Reputation: 301
I'm new to makefile. I'm trying to perform some shell operation inside a makefile under a target. I made a new_target without modifying the working code. The code looks like this:
all: new_target existing_target
new_target:
TEST_FILES:=$(wildcard $(HOME)/Test/*.cpp)
for f in $(TEST_FILES); do \
$(shell ls) $$f; \
done
Error:
TEST_FILES:=/docker_home/myhome/Test/b.cpp /docker_home/myhome/Test/file.cpp /docker_home/myhome/Test/a.cpp
/bin/sh: 1: TEST_FILES:=/docker_home/myhome/Test/b.cpp: not found
Makefile:6: recipe for target 'new_target' failed
make: *** [new_target] Error 127
The idea is to perform a shell operation(similar to ls
) on all the .cpp
files in a particular directory
Upvotes: 2
Views: 6529
Reputation: 3076
You need to run it in below way as TEST_FILES
is a make variable and you should not mix make
and shell
:
TEST_FILES:=$(wildcard $(HOME)/Test/*.cpp)
new_target:
for f in $(TEST_FILES); do \
ls $$f; \
done
Note :
When it is time to execute recipes to update a target by make , they are executed by invoking a new sub-shell for each line of the recipe, unless the .ONESHELL special target is in effect. So you dont require a $(shell)
explicitly.
Upvotes: 1
Reputation: 180508
This ...
TEST_FILES:=$(wildcard $(HOME)/Test/*.cpp)
... is (GNU) make
syntax that assigns a value to a make
variable. Your recipe instructs the shell to execute it as if it were a shell command. Obviously, that doesn't work.
Additionally, $(shell ls)
doesn't do what you intend. It will run the ls
command without arguments in make
's working directory, at the time the makefile is parsed, and insert the results into the command to be run. If you want to run a shell command in your recipe then just put the command in the recipe.

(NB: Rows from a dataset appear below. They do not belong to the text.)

(** X13. Without an initialised SDK instance neither
    [requestUserDecryption] nor [decryptValue] calls the SDK, the wallet
    or the clock: the run consists of the instance check alone and ends
    with the function's "not initialized" error. *)
Theorem uninitialised_sdk_makes_no_call {W} (env : World W) w c h :
  (env _ GetFheInstance w).1 = false ->
  trace env (requestUserDecryption c h) w = [ObsInstance false] /\
  outcome env (requestUserDecryption c h) w
    = inl (JsError "FHEVM not initialized") /\
  trace env (decryptValue h c) w = [ObsInstance false] /\
  outcome env (decryptValue h c) w
    = inl (JsError
        "FHE instance not initialized. Call initializeFheInstance() first.").
Proof.
  unfold trace, outcome, requestUserDecryption, decryptValue.
  cbn [mbind Prog_bind pbind try_catch ask call interact].
  destruct (env _ GetFheInstance w) as [[] w1]; [done|]. by intros _.
Qed.

(** X14. [requestUserDecryption] stops at the first call that fails and
    throws what that call threw, unchanged: a failure is always the last
    call of the run. When every call succeeds it returns what the relayer
    revealed under the handle, which is [undefined] when the answer has no
    such entry. *)
Theorem request_passes_failures_on {W} (env : World W) w c h :
  let tr := trace env (requestUserDecryption c h) w in
  match outcome env (requestUserDecryption c h) w with
  | inl e =>
      (tr = [ObsInstance false] /\ e = JsError "FHEVM not initialized") \/
      last tr ≫= failure = Some e
  | inr v => exists res, last tr ≫= revealed = Some res /\ v = res !! h
  end /\
  (forall i o, tr !! i = Some o -> is_Some (failure o) ->
     S i = length tr).
Proof.
  unfold trace, outcome, requestUserDecryption.
  walk env w ltac:(cbn; split; [eauto|];
    intros i o Hi [e He];
    repeat (destruct i as [|i]; [injection Hi as <-; try discriminate He|
                                 cbn in Hi]); done).
Qed.

(** X15. [decryptValue] reports the failure of any of its calls, the
    wallet's included, as "Decryption service is temporarily unavailable"
    when the message mentions "Failed to fetch" or "NetworkError", and
    rethrows it unchanged otherwise; when every call succeeds it returns
    [Number] of what the relayer revealed under the handle. *)
Theorem decryptValue_reports_failures {W} (env : World W) w c h :
  let tr := trace env (decryptValue h c) w in
  match outcome env (decryptValue h c) w with
  | inl e =>
      (tr = [ObsInstance false] /\
       e = JsError
         "FHE instance not initialized. Call initializeFheInstance() first.") \/
      exists e0, last tr ≫= failure = Some e0 /\ e = reported e0
  | inr v => exists res, last tr ≫= revealed = Some res /\ v = Number (res !! h)
  end.
Proof.
  unfold trace, outcome, decryptValue.
  walk env w ltac:(
    cbn [negb pbind try_catch interact];
    try match goal with
        | ex : exn |- _ => destruct ex as [msg|];
            [destruct (includes msg "Failed to fetch"
                       || includes msg "NetworkError") eqn:Hm|]
        end;
    cbn;
    first [ by eauto 10
          | right; eexists; split; [reflexivity|];
            unfold reported; by rewrite ?Hm ]).
Qed.

Lemma uninitialised_sdk_makes_no_call_witness :
  (bare_world _ GetFheInstance 0).1 = false /\
  trace bare_world (requestUserDecryption "0xC0FFEE" "0xBEEF") 0
    = [ObsInstance false].
Proof.
  assert (Hb : (bare_world _ GetFheInstance 0).1 = false) by reflexivity.
  split; [exact Hb|].
  exact (proj1 (uninitialised_sdk_makes_no_call bare_world 0
                  "0xC0FFEE" "0xBEEF" Hb)).
Defined.

End HandshakeOutcomeFacts.

(** * Properties of the content envelope *)

Module CryptoFacts.
Import Crypto.


(** Induction over a list three elements at a time. *)
Lemma list_ind3 {A} (P : list A -> Prop) :
  P [] -> (forall a, P [a]) -> (forall a b, P [a; b]) ->
  (forall a b c l, P l -> P (a :: b :: c :: l)) ->
  forall l, P l.
Proof.
  intros H0 H1 H2 H3 l.
  enough (P l /\ (forall a, P (a :: l)) /\ (forall a b, P (a :: b :: l)))
    by tauto.
  induction l as [|x l (IH0 & IH1 & IH2)]; [by auto|].
  split; [apply IH1|]. split; [intros a; apply IH2|].
  intros a b. by apply H3.
Qed.

Ltac range_cases :=
  repeat first [ case N.leb_spec | case N.ltb_spec | case N.eqb_spec ];
  intros; cbn [andb orb negb]; try lia; try done.

(** A property of the numbers below [n], checked one by one. *)
Lemma below_by_cases (n : nat) (P : N -> bool) :
  forallb P (map N.of_nat (seq 0 n)) = true ->
  forall v, v < N.of_nat n -> P v = true.
Proof.
  intros Hall v Hv. rewrite forallb_forall in Hall. apply Hall.
  apply in_map_iff. exists (N.to_nat v). split; [lia|].
  apply in_seq. lia.
Qed.

Lemma base64_value_char v : v < 64 -> base64_value (base64_char v) = Some v.
Proof.
  intros Hv.
  pose proof (below_by_cases 64
    (fun v => bool_decide (base64_value (base64_char v) = Some v))) as H.
  cbv beta in H. rewrite <- bool_decide_eq_true. apply H; [|done].
  by vm_compute.
Qed.

Lemma base64_char_range v :
  v < 64 -> 43 <= base64_char v <= 122 /\ base64_char v ≠ 61.
Proof. intros Hv. unfold base64_char. range_cases. Qed.

Lemma base64_char_not_space v :
  v < 64 -> is_ascii_whitespace (base64_char v) = false.
Proof.
  intros Hv. destruct (base64_char_range v Hv) as [Hr _].
  unfold is_ascii_whitespace. cbn [existsb]. range_cases.
Qed.

Lemma padding_step (a b c : N) l : padding (a :: b :: c :: l) = padding l.
Proof.
  unfold padding. cbn [length].
  replace (S (S (S (length l))) mod 3)%nat with (length l mod 3)%nat; [done|].
  change (S (S (S (length l)))) with (3 + length l)%nat.
  rewrite <- (Nat.Div0.add_mod_idemp_l 3). done.
Qed.

Lemma base64_encode_split bs :
  base64_encode bs = map base64_char (sextets bs) ++ padding bs.
Proof.
  induction bs as [|a|a b|a b c l IH] using list_ind3; try done.
  rewrite padding_step. cbn [base64_encode sextets map app]. by rewrite IH.
Qed.

Lemma sextets_bounded bs :
  Forall (fun b => b < 256) bs -> Forall (fun v => v < 64) (sextets bs).
Proof.
  induction bs as [|a|a b|a b c l IH] using list_ind3; intros Hb.
  - constructor.
  - apply Forall_cons_1 in Hb as [Ha _]. cbn [sextets].
    repeat constructor; [apply N.Div0.div_lt_upper_bound; lia|].
    pose proof (N.mod_upper_bound a 4). lia.
  - apply Forall_cons_1 in Hb as [Ha Hb].
    apply Forall_cons_1 in Hb as [Hb _]. cbn [sextets].
    pose proof (N.mod_upper_bound a 4). pose proof (N.mod_upper_bound b 16).
    assert (b / 16 < 16) by (apply N.Div0.div_lt_upper_bound; lia).
    repeat constructor; [apply N.Div0.div_lt_upper_bound; lia|lia|lia].
  - apply Forall_cons_1 in Hb as [Ha Hb].
    apply Forall_cons_1 in Hb as [Hb Hc].
    apply Forall_cons_1 in Hc as [Hc Hl]. cbn [sextets].
    pose proof (N.mod_upper_bound a 4). pose proof (N.mod_upper_bound b 16).
    pose proof (N.mod_upper_bound c 64).
    assert (b / 16 < 16) by (apply N.Div0.div_lt_upper_bound; lia).
    assert (c / 64 < 4) by (apply N.Div0.div_lt_upper_bound; lia).
    repeat (apply Forall_cons_2); try lia; [|by apply IH].
    apply N.Div0.div_lt_upper_bound; lia.
Qed.

Lemma decode_sextets bs :
  Forall (fun b => b < 256) bs -> decode_groups (sextets bs) = bs.
Proof.
  induction bs as [|a|a b|a b c l IH] using list_ind3; intros Hb.
  - done.
  - cbn [sextets decode_groups]. f_equal.
    pose proof (N.div_mod a 4). pose proof (N.mod_upper_bound a 4).
    rewrite N.div_mul by lia. lia.
  - apply Forall_cons_1 in Hb as [Ha Hb].
    apply Forall_cons_1 in Hb as [Hb _].
    cbn [sextets decode_groups].
    assert (b / 16 < 16) by (apply N.Div0.div_lt_upper_bound; lia).
    rewrite N.div_add_l, (N.div_small (b / 16) 16) by lia.
    rewrite N.Div0.add_mod, N.Div0.mod_mul, N.add_0_l, N.Div0.mod_mod.
    rewrite (N.mod_small (b / 16) 16) by lia.
    rewrite N.div_mul by lia.
    pose proof (N.div_mod a 4). pose proof (N.div_mod b 16).
    f_equal; [lia|]. f_equal. lia.
  - apply Forall_cons_1 in Hb as [Ha Hb].
    apply Forall_cons_1 in Hb as [Hb Hc].
    apply Forall_cons_1 in Hc as [Hc Hl].
    cbn [sextets decode_groups]. rewrite (IH Hl).
    assert (b / 16 < 16) by (apply N.Div0.div_lt_upper_bound; lia).
    assert (c / 64 < 4) by (apply N.Div0.div_lt_upper_bound; lia).
    rewrite N.div_add_l, (N.div_small (b / 16) 16) by lia.
    rewrite N.Div0.add_mod, N.Div0.mod_mul, N.add_0_l, N.Div0.mod_mod.
    rewrite (N.mod_small (b / 16) 16) by lia.
    rewrite N.div_add_l, (N.div_small (c / 64) 4) by lia.
    rewrite (N.Div0.add_mod (b mod 16 * 4)), N.Div0.mod_mul, N.add_0_l,
      N.Div0.mod_mod.
    rewrite (N.mod_small (c / 64) 4) by lia.
    pose proof (N.div_mod a 4). pose proof (N.div_mod b 16).
    pose proof (N.div_mod c 64).
    f_equal; [lia|]. f_equal; [lia|]. f_equal. lia.
Qed.

Lemma sextets_length bs :
  (length (sextets bs) mod 4 ≠ 1)%nat /\
  (length (base64_encode bs) mod 4 = 0)%nat.
Proof.
  induction bs as [|a|a b|a b c l [IH1 IH2]] using list_ind3; try done.
  cbn [sextets base64_encode length].
  change (S (S (S (S (length (sextets l))))))
    with (4 + length (sextets l))%nat.
  change (S (S (S (S (length (base64_encode l))))))
    with (4 + length (base64_encode l))%nat.
  by rewrite <- !(Nat.Div0.add_mod_idemp_l 4).
Qed.

Lemma strip_padding_clean (x : jsstring) :
  Forall (fun c => c ≠ 61) x -> strip_padding x = x.
Proof.
  intros Hx. unfold strip_padding.
  destruct (rev x) as [|c1 r1] eqn:Hr; [done|].
  assert (Hin : In c1 x) by (apply in_rev; rewrite Hr; by left).
  assert (Hc : c1 ≠ 61) by (by apply (proj1 (List.Forall_forall _ _) Hx)).
  by destruct (N.eqb_spec c1 61).
Qed.

Lemma strip_padding_padded (x : jsstring) bs :
  Forall (fun c => c ≠ 61) x -> strip_padding (x ++ padding bs) = x.
Proof.
  intros Hx. unfold padding.
  destruct (length bs mod 3)%nat as [|[|[|n]]].
  - rewrite app_nil_r. by apply strip_padding_clean.
  - unfold strip_padding. rewrite rev_app_distr. cbn [rev app].
    cbn [N.eqb Pos.eqb]. apply rev_involutive.
  - unfold strip_padding. rewrite rev_app_distr. cbn [rev app].
    cbn [N.eqb Pos.eqb].
    destruct (rev x) as [|c2 r2] eqn:Hr.
    + rewrite <- (rev_involutive x), Hr. done.
    + assert (Hin : In c2 x) by (apply in_rev; rewrite Hr; by left).
      assert (Hc : c2 ≠ 61)
        by (by apply (proj1 (List.Forall_forall _ _) Hx)).
      destruct (N.eqb_spec c2 61); [done|].
      by rewrite <- Hr, rev_involutive.
  - rewrite app_nil_r. by apply strip_padding_clean.
Qed.

Lemma mapM_base64_value vs :
  Forall (fun v => v < 64) vs ->
  mapM base64_value (map base64_char vs) = Some vs.
Proof.
  intros Hv. apply mapM_Some_2.
  induction Hv as [|v vs Hv _ IH]; constructor; [|done].
  by apply base64_value_char.
Qed.

Lemma filter_keeps_all {A} (P : A -> Prop) `{forall x, Decision (P x)} l :
  Forall P l -> filter P l = l.
Proof.
  induction 1 as [|x l Hx _ IH]; [done|].
  by rewrite filter_cons_True, IH.
Qed.

(** Decoding undoes encoding, for every sequence of byte values. *)
Lemma atob_base64_encode bs :
  Forall (fun b => b < 256) bs -> atob (base64_encode bs) = Some bs.
Proof.
  intros Hb. pose proof (sextets_bounded bs Hb) as Hv.
  assert (Hchars : Forall (fun c => c ≠ 61) (map base64_char (sextets bs))).
  { apply Forall_map. eapply Forall_impl; [exact Hv|].
    intros v Hlt. by apply base64_char_range. }
  unfold atob. rewrite filter_keeps_all.
  2:{ rewrite base64_encode_split. apply Forall_app. split.
      - apply Forall_map. eapply Forall_impl; [exact Hv|].
        intros v Hlt. by apply base64_char_not_space.
      - unfold padding. by destruct (length bs mod 3)%nat as [|[|[|n]]];
          repeat constructor. }
  destruct (sextets_length bs) as [Hs He]. rewrite He. cbn [Nat.eqb].
  rewrite base64_encode_split, strip_padding_padded by done.
  rewrite length_map.
  destruct (Nat.eqb_spec (length (sextets bs) mod 4) 1); [done|].
  rewrite mapM_base64_value by done. cbn. by rewrite decode_sextets.
Qed.

Lemma to_uint8_byte b : to_uint8 (Some (Z.of_N (Byte.to_N b))) = b.
Proof.
  unfold to_uint8. pose proof (Byte.to_N_bounded b).
  rewrite Z.mod_small by lia. by rewrite N2Z.id, Byte.of_to_N.
Qed.

Lemma bytes_bounded (bs : list byte) :
  Forall (fun b => b < 256) (map Byte.to_N bs).
Proof.
  apply Forall_map, Forall_forall. intros b _.
  pose proof (Byte.to_N_bounded b). cbn. lia.
Qed.

Lemma bytesToBase64_eq bytes :
  bytesToBase64 bytes = Some (base64_encode (map Byte.to_N bytes)).
Proof.
  unfold bytesToBase64, btoa.
  assert (E : map (fun b => fromCharCode (Byte.to_N b)) bytes
              = map Byte.to_N bytes).
  { apply map_ext. intros b. pose proof (Byte.to_N_bounded b).
    unfold fromCharCode. apply N.mod_small. lia. }
  rewrite E.
  assert (Hall : forallb (fun c => c <=? 255) (map Byte.to_N bytes) = true).
  { apply forallb_forall. intros c Hc. apply in_map_iff in Hc as (b & <- & _).
    apply N.leb_le, Byte.to_N_bounded. }
  by rewrite Hall.
Qed.

(** What [bytesToBase64] writes, [base64ToBytes] reads back. *)
Lemma base64_transport bytes :
  exists base64,
    bytesToBase64 bytes = Some base64 /\ base64ToBytes base64 = Some bytes.
Proof.
  rewrite bytesToBase64_eq. eexists. split; [done|].
  unfold base64ToBytes.
  rewrite atob_base64_encode by apply bytes_bounded. cbn [mbind option_bind].
  f_equal. rewrite map_map. rewrite <- (map_id bytes) at 2.
  apply map_ext. intros b. apply to_uint8_byte.
Qed.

The easiest solution would probably be to move that line outside the recipe (and dedent it):
TEST_FILES:=$(wildcard $(HOME)/Test/*.cpp)
new_target:
for f in $(TEST_FILES); do \
ls $$f; \
done
Note that the $(wildcard)
function will be evaluated and the results assigned to TEST_FILES
at the time that the makefile is parsed, not when the new_target
target is built, but that appears unlikely to be an issue in this case.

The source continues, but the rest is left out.